Ben Sabath June 25, 2021
This directory contains code we use to create our initial mortality data set prior to merging it with the confounder and exposure data. We use the Medicare Beneficiary summary file ( 100% MBSF - MASTER BENEFICIARY SUMMARY FILE (MBSF) base, years) from 1999-2016 to create this data set.
We are unable to share the data we receive from CMS as it is private health information and sharing it publicly would be a violation of our DUA. However, all of the source files we use can be directly purchased from RESDAC.
For the years 1999-2010, we use legacy data we received from Johns
Hopkins. These data are older formats of the medicare beneficiary
summary files that can currently be purchased, with a subset of the
variables available pre-selected. The variables selected are individual
id, date of birth, zip code of residence, age, race, data on original
enrollment, HMO coverage, dual eligibility, end state renal disease
indicators, and date of death. These files, along with the MBSFs from
2011 to 2013 were merged to create the file
Denominator_1999_2013.sas7bdat
that is used as input to
RCE-Qian-den-1999-2016-01-23-2019.sas
.
For questions about the data we received from Johns Hopkins, please contact Aidan McDermott and Roger Peng at Johns Hopkins university.
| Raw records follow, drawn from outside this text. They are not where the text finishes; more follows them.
(* ===== verification/Segments.v ===== *)
(** * Resource cache: segmented versions

    Models [backend/main/src/resource_cache/segments.rs] up to writing, which needs eviction
    and is in [Store], and [Storage::load] of [store.rs], which repairs the segments of the
    version it loads. A version with the [Segments] layout keeps its blocks in one file per
    segment, found through the [segments] table. *)
From S2P Require Import Prelude Text Format Policy Storage.
From stdpp Require Import options.

Open Scope Z_scope.

Section Segments.
Context {D : Digest} `{!Platform}.

Record Segment := mk_Segment { sg_number : Z; sg_token : string; sg_length : Z; sg_deleting : bool }.

(** ** Names and headers *)

(** [{:016x}]. *)
Fixpoint hex_fuel (n : nat) (x : Z) (acc : string) : string :=
  match n with O => acc | S n => hex_fuel n (x / 16) (String (hex_digit (x mod 16)) acc) end.
Definition hex16 (x : Z) : string := hex_fuel 16 x "".
Definition Segment_name (sg : Segment) (meta : Metadata) : string :=
  m_generation meta +:+ "." +:+ hex16 (sg_number sg) +:+ "." +:+ sg_token sg +:+ ".seg".

(** The bytes of [QCMSEG01]. *)
Definition SEGMENT_MAGIC : list Z := [81; 67; 77; 83; 69; 71; 48; 49].
Definition Segment_header (sg : Segment) (meta : Metadata) : result string (list Z) :=
  token ← ok_or (uuid_bytes (sg_token sg)) "invalid UUID"%string;
  h ← hash (bytes_of (m_generation meta));
  let header := replicate 64 0 in
  let header := write_at header 0 SEGMENT_MAGIC in
  let header := write_at header 8 (to_le 8 (sg_length sg)) in
  let header := write_at header 16 (to_le 8 (sg_number sg)) in
  let header := write_at header 24 (to_le 8 (g_block (m_geometry meta))) in
  let header := write_at header 32 token in
  mret (write_at header 48 (take 16 h)).

(** ** The segment clock and the working window *)

Definition restore_segment_clock : M unit :=
  n ← query (λ d, Z.max (foldr Z.max 0 ((λ kv, s_last_use kv.2) <$> map_to_list (db_segments d)))
                        (foldr Z.max 0 ((λ kv, p_last_use kv.2) <$> map_to_list (db_packs d))));
  modify (set_clocks (λ k, mk_Clocks (Z.max n 0) (k_clock k) (k_uncertain k) (k_grace k))).

(** A [Window] owns one reference of each of its pins. *)
Definition Window : Type := list nat.
Fixpoint pin_loop (id : Z) (numbers : list Z) : M Window :=
  match numbers with
  | [] => mret []
  | number :: numbers =>
    pin ← gets (λ s, st_pins s !! (id, number)) ≫= upgrade_or_new;
    modify (set_pins <[(id, number) := pin]>) ;;
    rest ← pin_loop id numbers;
    mret (pin :: rest)
  end.
Definition pin_segments (id : Z) (numbers : list Z) : M Window :=
  modify (λ s, set_pins (filter (λ kv, arc_live (st_arcs s) kv.2)) s) ;;
  pin_loop id numbers.
Definition drop_window (w : Window) : M unit := for_each drop_arc w.

(** ** Descriptors and files *)

Definition segment (id number : Z) : M (option Segment) :=
  row ← query (λ d, db_segments d !! (id, number));
  match row with
  | None => mret None
  | Some row =>
    guard_st (valid_generation (s_token row) && (0 <? s_length row)) "invalid segment descriptor" ;;
    mret (Some (mk_Segment number (s_token row) (s_length row) (negb (s_deleting row =? 0))))
  end.

(** Checks the descriptor and the file; the open file is its name. *)
Definition segment_file (meta : Metadata) (sg : Segment) : M string :=
  size ← lift (ok_or (segment_bytes (m_layout meta)) "not segmented"%string);
  start ← lift (ok_or (checked_mul (sg_number sg) size) "segment overflow"%string);
  guard_st ((start <? g_length (m_geometry meta))
            && (sg_length sg =? Z.min size (g_length (m_geometry meta) - start))
            && negb (sg_deleting sg)) "invalid segment length" ;;
  let name := Segment_name sg meta in
  regular_file name ;;
  length ← file_len name;
  guard_st ((HEADER_LEN <=? length) && (length <=? HEADER_LEN + sg_length sg))
    "invalid segment file length" ;;
  header ← read_exact name 0 HEADER_LEN;
  expected ← lift (Segment_header sg meta);
  guard_st (bool_decide (header = expected)) "segment identity mismatch" ;;
  mret name.

(** [retain_segments]: the files the table names, by kind. *)
Definition retain_segment (d : Db) (key : Z * Z) (row : SegmentRow) (retained : gmap string Z)
  : gmap string Z :=
  match v ← db_versions d !! key.1; meta_from_json (v_meta v) with
  | None => retained
  | Some meta =>
    if negb (valid_generation (m_generation meta))
       || bool_decide (segment_bytes (m_layout meta) = None)
       || (key.2 <? 0) || negb (valid_generation (s_token row))
    then retained
    else <[Segment_name (mk_Segment key.2 (s_token row) (s_length row) false) meta
           := m_kind meta]> retained
  end.
Definition retain_segments (retained : gmap string Z) : M (gmap string Z) :=
  d ← query id;
  mret (foldr (λ kv acc, retain_segment d kv.1 kv.2 acc) retained (map_to_list (db_segments d))).

(** ** Publishing a changed index with its descriptors *)

Definition publish_segment_index (id : Z) (index : Index) (operation : M unit) : M unit :=
  let '(ranges, index) := Index_dirty index in
  txn (patch id (ix_bytes index) ranges ;; operation) ;;
  value ← load_hit id;
  set_index id (Index_committed index).

Definition segment_blocks (meta : Metadata) (size number : Z) : list Z :=
  zrange (number * size / g_block (m_geometry meta))
         (div_ceil (Z.min ((number + 1) * size) (g_length (m_geometry meta)))
                   (g_block (m_geometry meta))).
Definition clear_blocks (index : Index) (blocks : list Z) : Index :=
  foldl (λ index block, match Index_get index block with
                        | Some _ => Index_remove index block | None => index end) index blocks.

(** [SET deleting=1]. *)
Definition mark_row (r : SegmentRow) : SegmentRow :=
  mk_SegmentRow (s_rowid r) (s_token r) (s_length r) (s_last_use r) 1.

(** The functions that call [load] back, over the [load] they call. *)
Section WithLoad.
Variable load_ : Z → M Resident.

Definition remove_segment_with (id number : Z) : M unit :=
  value ← load_ id;
  let meta := r_meta value in
  size ← lift (ok_or (segment_bytes (m_layout meta)) "not segmented"%string);
  value ← load_hit id;
  publish_segment_index id (clear_blocks (r_index value) (segment_blocks meta size number))
    (exec_db (with_segments (alter mark_row (id, number)))) ;;
  sg ← attempt (segment id number);
  match sg with
  | Ok (Some sg) => remove_managed (Segment_name sg meta)
  | _ => mret tt
  end ;;
  exec_db (with_segments (delete (id, number))).

Definition repair_segment_with (id : Z) (meta : Metadata) (size number : Z) : M unit :=
  value ← load_hit id;
  if existsb (λ i, bool_decide (is_Some (Index_get (r_index value) i)))
       (segment_blocks meta size number)
  then
    valid ← attempt (sg ← segment id number; sg ← lift (ok_or sg "no segment"%string);
                     segment_file meta sg);
    if is_ok valid then mret tt else remove_segment_with id number
  else mret tt.
Definition repair_segments_with (id : Z) : M unit :=
  value ← load_ id;
  let meta := r_meta value in
  match segment_bytes (m_layout meta) with
  | None => mret tt
  | Some size =>
    for_each (repair_segment_with id meta size)
      (zrange 0 (div_ceil (g_length (m_geometry meta)) size))
  end.
End WithLoad.

(** ** [Storage::load] *)

Definition plain_length (id : Z) : M (option Z) :=
  row ← query (λ d, db_complete d !! id);
  match row with
  | None => mret None
  | Some row =>
    if negb (c_ready row =? 1) then mret None
    else
      guard_st ((0 <=? c_length row) && (zlen (c_digest row) =? 32) && (c_format row =? 1))
        "invalid plain descriptor" ;;
      mret (Some (c_length row))
  end.
Definition plain (id : Z) : M bool := l ← plain_length id; mret (bool_decide (is_Some l)).

Definition insert_resident (id : Z) (r : Resident) : M unit := modify (set_versions <[id := r]>).

(** The index of the block file or the published file, checked against the metadata. *)
Definition file_index (meta : Metadata) (bytes : list Z) (plain_length : option Z) (size : Z) : M Index :=
  let g := m_geometry meta in
  if bool_decide (is_Some plain_length) then
    guard_st (bool_decide (plain_length = Some (g_length g))) "plain descriptor length mismatch" ;;
    guard_st (size =? g_length g) "invalid plain length" ;;
    reserve_index (zlen bytes) ;;
    lift (Index_load_plain g bytes)
  else
    let path := data_name (m_generation meta) in
    guard_st (HEADER_LEN <=? size) "incomplete data header" ;;
    header ← read_exact path 0 HEADER_LEN;
    expected ← lift (Geometry_header g (bytes_of (m_generation meta)));
    guard_st (bool_decide (header = expected)) "data identity mismatch" ;;
    let slots := (size - HEADER_LEN) / g_block g in
    reserve_index (zlen bytes) ;;
    index ← lift (Index_load g bytes slots);
    set_len path (HEADER_LEN + slots * g_block g) ;;
    mret index.
Definition load_file (id : Z) (meta : Metadata) (bytes : list Z) : M unit :=
  plain_length ← plain_length id;
  let is_plain := bool_decide (is_Some plain_length) in
  let path := if is_plain then file_name (m_generation meta) "ok" else data_name (m_generation meta) in
  regular_file path ;;
  io ;;  (* open *)
  size ← file_len path;
  index ← file_index meta bytes plain_length size;
  size ← file_len path;
  modify (set_sizes <[path := (allocated size, m_kind meta)]>) ;;
  insert_resident id (mk_Resident meta index (Some path) None is_plain).

(** Inside [load] the calls back find the version resident: [load_hit]. *)
Definition load (id : Z) : M Resident :=
  s ← get_st;
  match st_versions s !! id with
  | Some r => mret r
  | None =>
    row ← query (λ d, db_versions d !! id);
    row ← lift (ok_or row "cache version removed"%string);
    meta ← lift (ok_or (meta_from_json (v_meta row)) "invalid metadata"%string);
    guard_st (valid_generation (m_generation meta)) "invalid generation" ;;
    guard_st (valid_block (g_block (m_geometry meta))) "invalid block size" ;;
    lift (Layout_validate (m_layout meta) (m_geometry meta)) ;;
    match segment_bytes (m_layout meta) with
    | Some size =>
      reserve_index (zlen (v_blocks row)) ;;
      index ← lift (Index_load_segments (m_geometry meta) (v_blocks row) size);
      insert_resident id (mk_Resident meta index None None false) ;;
      repair_segments_with load_hit id
    | None => load_file id meta (v_blocks row)
    end ;;
    load_hit id
  end.

Definition remove_segment : Z → Z → M unit := remove_segment_with load.
Definition repair_segments : Z → M unit := repair_segments_with load.

Definition delete_all_segments (id : Z) : M unit :=
  numbers ← query (λ d, (λ kv, kv.1.2) <$> filter (λ kv, kv.1.1 = id) (map_to_list (db_segments d)));
  for_each (remove_segment id) numbers.

(** ** Handles and windows *)

(** [Storage::version]. *)
Definition version (id : Z) : M Version :=
  value ← load id;
  lease ← upgrade_or_new (r_lease value);
  modify (set_versions (alter (r_with_lease (Some lease)) id)) ;;
  mret (mk_Version id (r_meta value) lease).

(** [Store::window]. *)
Definition window (v : Version) (first last : Z) : M Window :=
  check_active (ver_id v) ;;
  value ← load (ver_id v);
  let meta := r_meta value in
  guard_st ((first <=? last) && (last <=? g_length (m_geometry meta))
            && (last - first <=? WINDOW_BYTES)) "invalid cache window" ;;
  match segment_bytes (m_layout meta) with
  | None => mret []
  | Some size => pin_segments (ver_id v) (zrange (first / size) (div_ceil last size))
  end.

(** ** [read_segment] *)

Definition touch_segment (id number : Z) : M unit :=
  touched ← segment_tick;
  exec_db (with_segments (alter (λ r, mk_SegmentRow (s_rowid r) (s_token r) (s_length r) touched
                                        (s_deleting r)) (id, number))).

(** A read that failed, or bytes with another digest, condemn the block. *)
Definition digest_matches (bytes : result string (list Z)) (digest : list Z) : M bool :=
  match bytes with
  | Ok bytes => h ← lift (hash bytes); mret (bool_decide (h = digest))
  | Err _ => mret false
  end.

Definition read_segment (id block : Z) : M (option (list Z)) :=
  value ← load id;
  let meta := r_meta value in
  match Index_get (r_index value) block with
  | None => mret None
  | Some (slot, digest) =>
    '(first, last) ← lift (Geometry_range (m_geometry meta) block);
    size ← lift (ok_or (segment_bytes (m_layout meta)) panicked);
    let number := first / size in
    sg ← segment id number;
    match sg with
    | None => remove_segment id number ;; mret None
    | Some sg =>
      file ← attempt (segment_file meta sg);
      match file with
      | Err _ => remove_segment id number ;; mret None
      | Ok file =>
        bytes ← attempt (read_exact file (HEADER_LEN + slot * g_block (m_geometry meta)) (last - first));
        checked ← digest_matches bytes digest;
        match checked with
        | true => touch_segment id number ;; bytes ← lift bytes; mret (Some bytes)
        | false =>
          value ← load_hit id;
          publish_segment_index id (Index_remove (r_index value) block) (mret tt) ;;
          mret None
        end
      end
    end
  end.

Lemma load_resident id s r : st_versions s !! id = Some r → load id s = load_hit id s.
Proof.
  intros Hr. unfold load, load_hit, mbind, st_bind, get_st, gets, lift. by rewrite Hr.
Qed.
Lemma load_hit_Ok id s r : st_versions s !! id = Some r → load_hit id s = (Ok r, s).
Proof. intros Hr. unfold load_hit, mbind, st_bind, gets, lift. by rewrite Hr. Qed.
End Segments.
For 2011 onward, we start our processing directly on the Medicare
Beneficiary Summary files we receive from CMS. We receive a flat file
(which has a name that varies based on year, request number, and DUA)
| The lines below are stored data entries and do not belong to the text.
(* ===== verification/Packs.v ===== *)
(** * Resource cache: packed objects

    Models [backend/main/src/resource_cache/objects.rs] up to [put_object], which needs
    eviction and is in [Store]: small objects are appended to shared pack files; a row of
    [objects] says where in which pack, a row of [packs] how much of the file is committed. *)
From S2P Require Import Prelude Text Format Policy Storage.
From stdpp Require Import options.

Open Scope Z_scope.

Section Packs.
Context {D : Digest} `{!Platform}.

Definition PACK_BYTES : Z := 16 * 1024 * 1024.
Definition PACK_HEADER : Z := 64.
Definition MAX_OBJECT : Z := PACK_BYTES - PACK_HEADER.

Definition pack_name (token : string) : string := token +:+ ".pack".
(** The bytes of [QCMPACK1]. *)
Definition PACK_MAGIC : list Z := [81; 67; 77; 80; 65; 67; 75; 49].
Definition pack_header (token : string) : list Z :=
  write_at (write_at (replicate 64 0) 0 PACK_MAGIC) 8 (bytes_of token).

(** ** Reading *)

Record Object := mk_Object { ob_meta : ObjectMetadata; ob_bytes : list Z }.

(** The row of a query that joins an object with its pack. *)
Definition object_row (key : string) (d : Db) : option (ObjectRow * PackRow) :=
  o ← db_objects d !! key;
  p ← db_packs d !! o_pack o;
  if p_deleting p =? 0 then Some (o, p) else None.

Definition read_object (o : ObjectRow) (committed : Z) (meta : ObjectMetadata) : M Object :=
  let token := o_pack o in
  guard_st (managed_pack_name (pack_name token) && (PACK_HEADER <=? o_offset o)
            && (o_length o <=? MAX_OBJECT) && (om_length meta =? o_length o)
            && is_some_and (checked_add (o_offset o) (o_length o)) (λ n, n <=? committed))
    "invalid packed object" ;;
  regular_file (pack_name token) ;;
  io ;;  (* open *)
  actual ← read_exact (pack_name token) 0 64;
  guard_st (bool_decide (actual = pack_header token)) "pack identity mismatch" ;;
  bytes ← read_exact (pack_name token) (o_offset o) (o_length o);
  h ← lift (hash bytes);
  guard_st (bool_decide (h = o_digest o)) "object checksum mismatch" ;;
  mret (mk_Object meta bytes).

Definition touch_pack (token : string) : M unit :=
  clock ← segment_tick;
  exec_db (with_packs (alter (λ p, mk_PackRow (p_rowid p) (p_group p) (p_provider p) (p_length p)
                                     clock (p_deleting p)) token)).
Definition object (key : string) : M (option Object) :=
  row ← query (object_row key);
  match row with
  | None => mret None
  | Some (o, p) =>
    meta ← lift (ok_or (object_from_json (o_meta o)) "invalid metadata"%string);
    guard_st ((0 <=? o_offset o) && (0 <=? o_length o) && (0 <=? p_length p)) "out of range" ;;
    result ← attempt (read_object o (p_length p) meta);
    match result with
    | Ok object => touch_pack (o_pack o) ;; mret (Some object)
    | Err _ => exec_db (with_objects (delete key)) ;; mret None
    end
  end.

(** [Store::remove_object] and [Store::update_object]. *)
Definition remove_object (key : string) : M unit := exec_db (with_objects (delete key)).
Definition update_object (meta : ObjectMetadata) : M unit :=
  text ← lift (ok_or (object_to_json meta) "unserialisable"%string);
  exec_db (with_objects (alter (λ o, mk_ObjectRow (o_pack o) (o_offset o) (o_length o) (o_digest o)
                                       text) (om_key meta))).

(** ** Deleting: first the rows, then the file, then the pack's own row *)

Definition delete_pack (token : string) : M unit :=
  guard_st (managed_pack_name (pack_name token)) "invalid pack token" ;;
  txn (exec_db (with_objects (filter (λ kv, o_pack kv.2 ≠ token))) ;;
       exec_db (with_packs (alter (λ p, mk_PackRow (p_rowid p) (p_group p) (p_provider p)
                                          (p_length p) (p_last_use p) 1) token))) ;;
  remove_managed (pack_name token) ;;
  exec_db (with_packs (delete token)).

(** The pack rows in rowid order. *)
Definition pack_rows (d : Db) : list (string * PackRow) :=
  sort_on (λ kv, [p_rowid kv.2]) (map_to_list (db_packs d)).

(** [retain_packs]: a pack whose file is whole is cut to its committed length and kept. *)
Definition check_pack (token : string) (row : PackRow) : M unit :=
  guard_st (managed_pack_name (pack_name token)
            && (PACK_HEADER <=? p_length row) && (p_length row <=? PACK_BYTES)
            && (p_deleting row =? 0)) "invalid pack descriptor" ;;
  regular_file (pack_name token) ;;
  io ;;
  actual ← read_exact (pack_name token) 0 64;
  size ← file_len (pack_name token);
  guard_st (bool_decide (actual = pack_header token) && (p_length row <=? size)) "invalid pack data" ;;
  set_len (pack_name token) (p_length row).
Fixpoint retain_loop (rows : list (string * PackRow)) (retained : gmap string Z)
  : M (gmap string Z) :=
  match rows with
  | [] => mret retained
  | (token, row) :: rows =>
    valid ← attempt (check_pack token row);
    match valid with
    | Ok _ => retain_loop rows (<[pack_name token := 1]> retained)
    | Err _ =>
      (if managed_pack_name (pack_name token)
       then attempt (delete_pack token) ;; mret tt
       else exec_db (with_objects (filter (λ kv, o_pack kv.2 ≠ token))) ;;
            exec_db (with_packs (delete token))) ;;
      retain_loop rows retained
    end
  end.
Definition retain_packs (retained : gmap string Z) : M (gmap string Z) :=
  rows ← query pack_rows; retain_loop rows retained.

(** ** Eviction *)

Definition fits (u : Usage) (required capacity : Z) : bool :=
  sat_add (sat_add (sat_add (u_audio u) (u_image u)) (u_metadata u)) required <=? capacity.
Fixpoint evict_packs_loop (required : Z) (rows : list (string * PackRow)) : M unit :=
  match rows with
  | [] => mret tt
  | (token, row) :: rows =>
    u ← usage;
    capacity ← gets st_capacity;
    if (p_deleting row =? 0) && fits u required capacity then mret tt
    else attempt (delete_pack token) ;; evict_packs_loop required rows
  end.
Definition evict_packs (required : Z) : M unit :=
  rows ← query (λ d, sort_on (λ kv, [- p_deleting kv.2; p_last_use kv.2]) (pack_rows d));
  evict_packs_loop required rows.
Definition invalidate_packs (provider : Z) : M unit :=
  rows ← query (λ d, filter (λ kv, p_provider kv.2 = provider) (pack_rows d));
  for_each (λ kv, attempt (delete_pack kv.1) ;; mret tt) rows.
End Packs.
named mbsf_ab_summary_<DUA/REQUEST SPECIFIC CHARACTERS>_<year>.dat
. We
run CMS provided SAS code that is delivered along side the flat files
which outputs a file named mbsf_ab_summary.sas7bdat
(regardless of
year). For clarity, we rename the output for each year
Denominator_<year>.sas7bdat
. We also use SAS libraries to also include
county code, latitude, longitude, and to reverse the zip code to further
protect privacy.
The code that generates the health data used in the statistical analysis
is RCE-Qian-den-1999-2016-01-23-2019.sas
. It takes as input the
previously cleaned data Denominator_1999_2013.sas7bdat
, which is a
previously created data set covering the years from 1999-2013 and the
files Denominator_2014.sas7bdat
, Denominator_2015.sas7bdat
, and
Denominator_2016.sas7bdat
.
We select all individuals 65 or older with a known gender. We define a
mortality outcome as an enrollment record for a given year having a
non-missing date of death with a year matching the year of enrollment.
The code saves the data as one large file covering all years of data in
SAS format (den_1999_2016.sas7bdat
) and as a CSV
(Denominator_1999_2016.csv
).
We take the CSV output Denominator_1999_2016.csv
as input to our final
merge that prepares data for statistical analysis. This data set
includes individual ID, Date of Death, Sex, Race, monthly information on
HMO enrollment, county code, state code, latitude, longitude, reversed
zip code, medicaid eligibility, and the defined death indicator.